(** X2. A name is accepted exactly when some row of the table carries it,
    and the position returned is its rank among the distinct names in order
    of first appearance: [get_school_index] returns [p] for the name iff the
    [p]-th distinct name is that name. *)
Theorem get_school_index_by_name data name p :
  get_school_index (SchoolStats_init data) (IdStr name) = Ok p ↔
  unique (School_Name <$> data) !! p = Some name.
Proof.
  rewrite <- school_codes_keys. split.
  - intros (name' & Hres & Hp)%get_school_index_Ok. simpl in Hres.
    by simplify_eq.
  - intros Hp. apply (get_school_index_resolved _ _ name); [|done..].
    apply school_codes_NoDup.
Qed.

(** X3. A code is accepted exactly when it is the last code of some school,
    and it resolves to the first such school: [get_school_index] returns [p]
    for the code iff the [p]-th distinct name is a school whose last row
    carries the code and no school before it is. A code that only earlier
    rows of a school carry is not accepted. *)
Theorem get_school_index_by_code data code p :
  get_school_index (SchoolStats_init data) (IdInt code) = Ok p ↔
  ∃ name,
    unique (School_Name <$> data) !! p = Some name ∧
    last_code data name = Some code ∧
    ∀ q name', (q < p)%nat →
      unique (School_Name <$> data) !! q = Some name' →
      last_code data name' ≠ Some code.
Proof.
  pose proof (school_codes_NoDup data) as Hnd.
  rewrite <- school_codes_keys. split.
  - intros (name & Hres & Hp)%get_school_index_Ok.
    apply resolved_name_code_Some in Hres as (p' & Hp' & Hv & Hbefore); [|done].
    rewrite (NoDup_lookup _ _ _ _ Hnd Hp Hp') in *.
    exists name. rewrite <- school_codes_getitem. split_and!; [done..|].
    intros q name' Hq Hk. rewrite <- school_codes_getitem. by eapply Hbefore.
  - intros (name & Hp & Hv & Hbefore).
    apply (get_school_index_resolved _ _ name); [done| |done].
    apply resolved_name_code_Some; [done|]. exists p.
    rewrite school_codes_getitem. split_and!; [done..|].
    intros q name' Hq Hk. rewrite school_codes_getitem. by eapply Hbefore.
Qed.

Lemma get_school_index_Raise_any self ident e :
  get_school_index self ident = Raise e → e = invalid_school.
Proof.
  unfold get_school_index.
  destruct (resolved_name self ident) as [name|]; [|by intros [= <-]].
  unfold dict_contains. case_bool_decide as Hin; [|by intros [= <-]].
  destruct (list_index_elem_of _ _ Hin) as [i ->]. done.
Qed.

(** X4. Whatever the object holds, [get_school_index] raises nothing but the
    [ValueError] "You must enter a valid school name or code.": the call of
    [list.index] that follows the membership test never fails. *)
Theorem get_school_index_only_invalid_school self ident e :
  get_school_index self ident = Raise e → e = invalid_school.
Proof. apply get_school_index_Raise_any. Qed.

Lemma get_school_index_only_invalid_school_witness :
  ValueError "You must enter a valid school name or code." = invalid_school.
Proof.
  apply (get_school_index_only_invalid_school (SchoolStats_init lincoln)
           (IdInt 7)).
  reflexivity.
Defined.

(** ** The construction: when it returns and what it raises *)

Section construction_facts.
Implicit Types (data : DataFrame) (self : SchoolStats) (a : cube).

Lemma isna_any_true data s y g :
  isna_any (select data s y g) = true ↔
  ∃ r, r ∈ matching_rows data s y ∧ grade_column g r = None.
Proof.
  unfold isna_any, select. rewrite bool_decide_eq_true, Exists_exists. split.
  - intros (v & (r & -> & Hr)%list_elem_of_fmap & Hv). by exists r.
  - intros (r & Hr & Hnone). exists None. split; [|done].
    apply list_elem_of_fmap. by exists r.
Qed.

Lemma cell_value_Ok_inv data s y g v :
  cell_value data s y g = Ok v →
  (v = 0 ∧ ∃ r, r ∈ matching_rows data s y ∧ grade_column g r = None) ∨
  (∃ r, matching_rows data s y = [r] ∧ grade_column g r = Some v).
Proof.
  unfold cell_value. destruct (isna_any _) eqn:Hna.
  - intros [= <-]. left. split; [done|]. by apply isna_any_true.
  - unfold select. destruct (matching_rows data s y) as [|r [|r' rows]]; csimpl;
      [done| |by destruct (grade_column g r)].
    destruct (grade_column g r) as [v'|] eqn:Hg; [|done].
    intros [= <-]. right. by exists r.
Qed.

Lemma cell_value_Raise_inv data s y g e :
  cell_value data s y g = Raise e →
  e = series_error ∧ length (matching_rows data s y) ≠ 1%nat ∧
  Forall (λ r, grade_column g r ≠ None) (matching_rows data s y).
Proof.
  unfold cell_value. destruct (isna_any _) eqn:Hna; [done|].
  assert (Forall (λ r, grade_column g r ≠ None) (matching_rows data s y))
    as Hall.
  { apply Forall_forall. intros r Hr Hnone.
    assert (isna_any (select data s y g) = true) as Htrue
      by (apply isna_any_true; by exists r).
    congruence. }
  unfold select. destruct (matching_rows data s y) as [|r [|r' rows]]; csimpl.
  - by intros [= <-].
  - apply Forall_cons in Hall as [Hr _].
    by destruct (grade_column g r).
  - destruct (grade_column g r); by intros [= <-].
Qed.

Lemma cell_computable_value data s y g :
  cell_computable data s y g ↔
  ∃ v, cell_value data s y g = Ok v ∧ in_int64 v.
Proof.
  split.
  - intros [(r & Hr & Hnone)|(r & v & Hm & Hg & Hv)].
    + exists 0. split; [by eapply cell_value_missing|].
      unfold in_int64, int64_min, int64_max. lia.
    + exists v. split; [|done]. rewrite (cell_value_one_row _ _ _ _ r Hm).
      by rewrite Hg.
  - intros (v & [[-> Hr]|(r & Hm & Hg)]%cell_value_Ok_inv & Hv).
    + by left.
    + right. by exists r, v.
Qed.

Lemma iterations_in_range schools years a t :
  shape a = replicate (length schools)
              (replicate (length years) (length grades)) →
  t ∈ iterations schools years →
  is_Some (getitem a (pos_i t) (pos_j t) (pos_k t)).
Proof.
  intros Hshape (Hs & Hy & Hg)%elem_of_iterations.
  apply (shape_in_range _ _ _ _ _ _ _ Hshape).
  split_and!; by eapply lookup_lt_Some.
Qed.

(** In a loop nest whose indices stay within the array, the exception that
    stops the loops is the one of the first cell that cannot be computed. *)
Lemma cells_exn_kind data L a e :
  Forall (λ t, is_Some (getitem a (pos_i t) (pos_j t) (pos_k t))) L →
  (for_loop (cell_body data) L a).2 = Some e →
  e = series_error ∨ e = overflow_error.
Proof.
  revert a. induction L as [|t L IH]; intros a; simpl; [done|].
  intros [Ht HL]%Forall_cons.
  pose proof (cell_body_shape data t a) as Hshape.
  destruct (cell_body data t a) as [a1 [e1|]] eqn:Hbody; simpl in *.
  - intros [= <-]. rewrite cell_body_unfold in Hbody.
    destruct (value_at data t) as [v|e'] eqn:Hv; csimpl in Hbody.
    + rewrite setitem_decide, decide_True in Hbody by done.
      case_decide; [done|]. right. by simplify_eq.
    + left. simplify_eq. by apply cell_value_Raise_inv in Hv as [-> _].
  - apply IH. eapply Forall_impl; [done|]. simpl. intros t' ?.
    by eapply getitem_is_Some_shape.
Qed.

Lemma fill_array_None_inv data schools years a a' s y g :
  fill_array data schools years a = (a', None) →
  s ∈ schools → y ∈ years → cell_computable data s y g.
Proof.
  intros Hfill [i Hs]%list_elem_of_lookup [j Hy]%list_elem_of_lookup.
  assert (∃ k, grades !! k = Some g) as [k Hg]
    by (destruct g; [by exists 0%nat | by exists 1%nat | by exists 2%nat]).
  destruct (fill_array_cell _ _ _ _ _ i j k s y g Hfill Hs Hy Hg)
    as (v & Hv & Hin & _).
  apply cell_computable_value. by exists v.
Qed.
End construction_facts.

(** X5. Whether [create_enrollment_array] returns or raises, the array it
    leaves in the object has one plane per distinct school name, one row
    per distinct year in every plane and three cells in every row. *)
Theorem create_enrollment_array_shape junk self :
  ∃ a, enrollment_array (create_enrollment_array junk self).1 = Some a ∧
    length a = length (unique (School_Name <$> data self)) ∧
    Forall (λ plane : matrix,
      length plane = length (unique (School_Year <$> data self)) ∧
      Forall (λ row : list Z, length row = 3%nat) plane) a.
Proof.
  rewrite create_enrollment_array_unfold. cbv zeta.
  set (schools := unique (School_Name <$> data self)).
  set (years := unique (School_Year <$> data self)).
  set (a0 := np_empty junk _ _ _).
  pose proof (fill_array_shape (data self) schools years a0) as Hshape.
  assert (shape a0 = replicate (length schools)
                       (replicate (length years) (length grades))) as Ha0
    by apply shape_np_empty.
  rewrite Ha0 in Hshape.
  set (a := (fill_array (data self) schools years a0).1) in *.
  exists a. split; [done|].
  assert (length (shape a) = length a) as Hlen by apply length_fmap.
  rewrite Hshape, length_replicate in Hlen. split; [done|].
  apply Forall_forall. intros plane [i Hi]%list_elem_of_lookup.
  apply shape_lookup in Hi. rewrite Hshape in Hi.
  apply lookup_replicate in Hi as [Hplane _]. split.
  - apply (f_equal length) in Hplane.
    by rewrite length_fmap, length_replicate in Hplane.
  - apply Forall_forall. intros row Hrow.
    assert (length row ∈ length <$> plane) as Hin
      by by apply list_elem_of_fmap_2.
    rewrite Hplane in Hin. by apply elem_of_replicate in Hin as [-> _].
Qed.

☆ ☆ ☆ ☆ ☆ ☆ ☆

## WHAT TO DO
Reprint exactly the lines above that start at the one with "End construction_facts." and end at the one with "per distinct year", keeping both and adding none.

## RESULT OF THIS TASK
End construction_facts.

(** X5. Whether [create_enrollment_array] returns or raises, the array it
    leaves in the object has one plane per distinct school name, one row
    per distinct year in every plane and three cells in every row. *)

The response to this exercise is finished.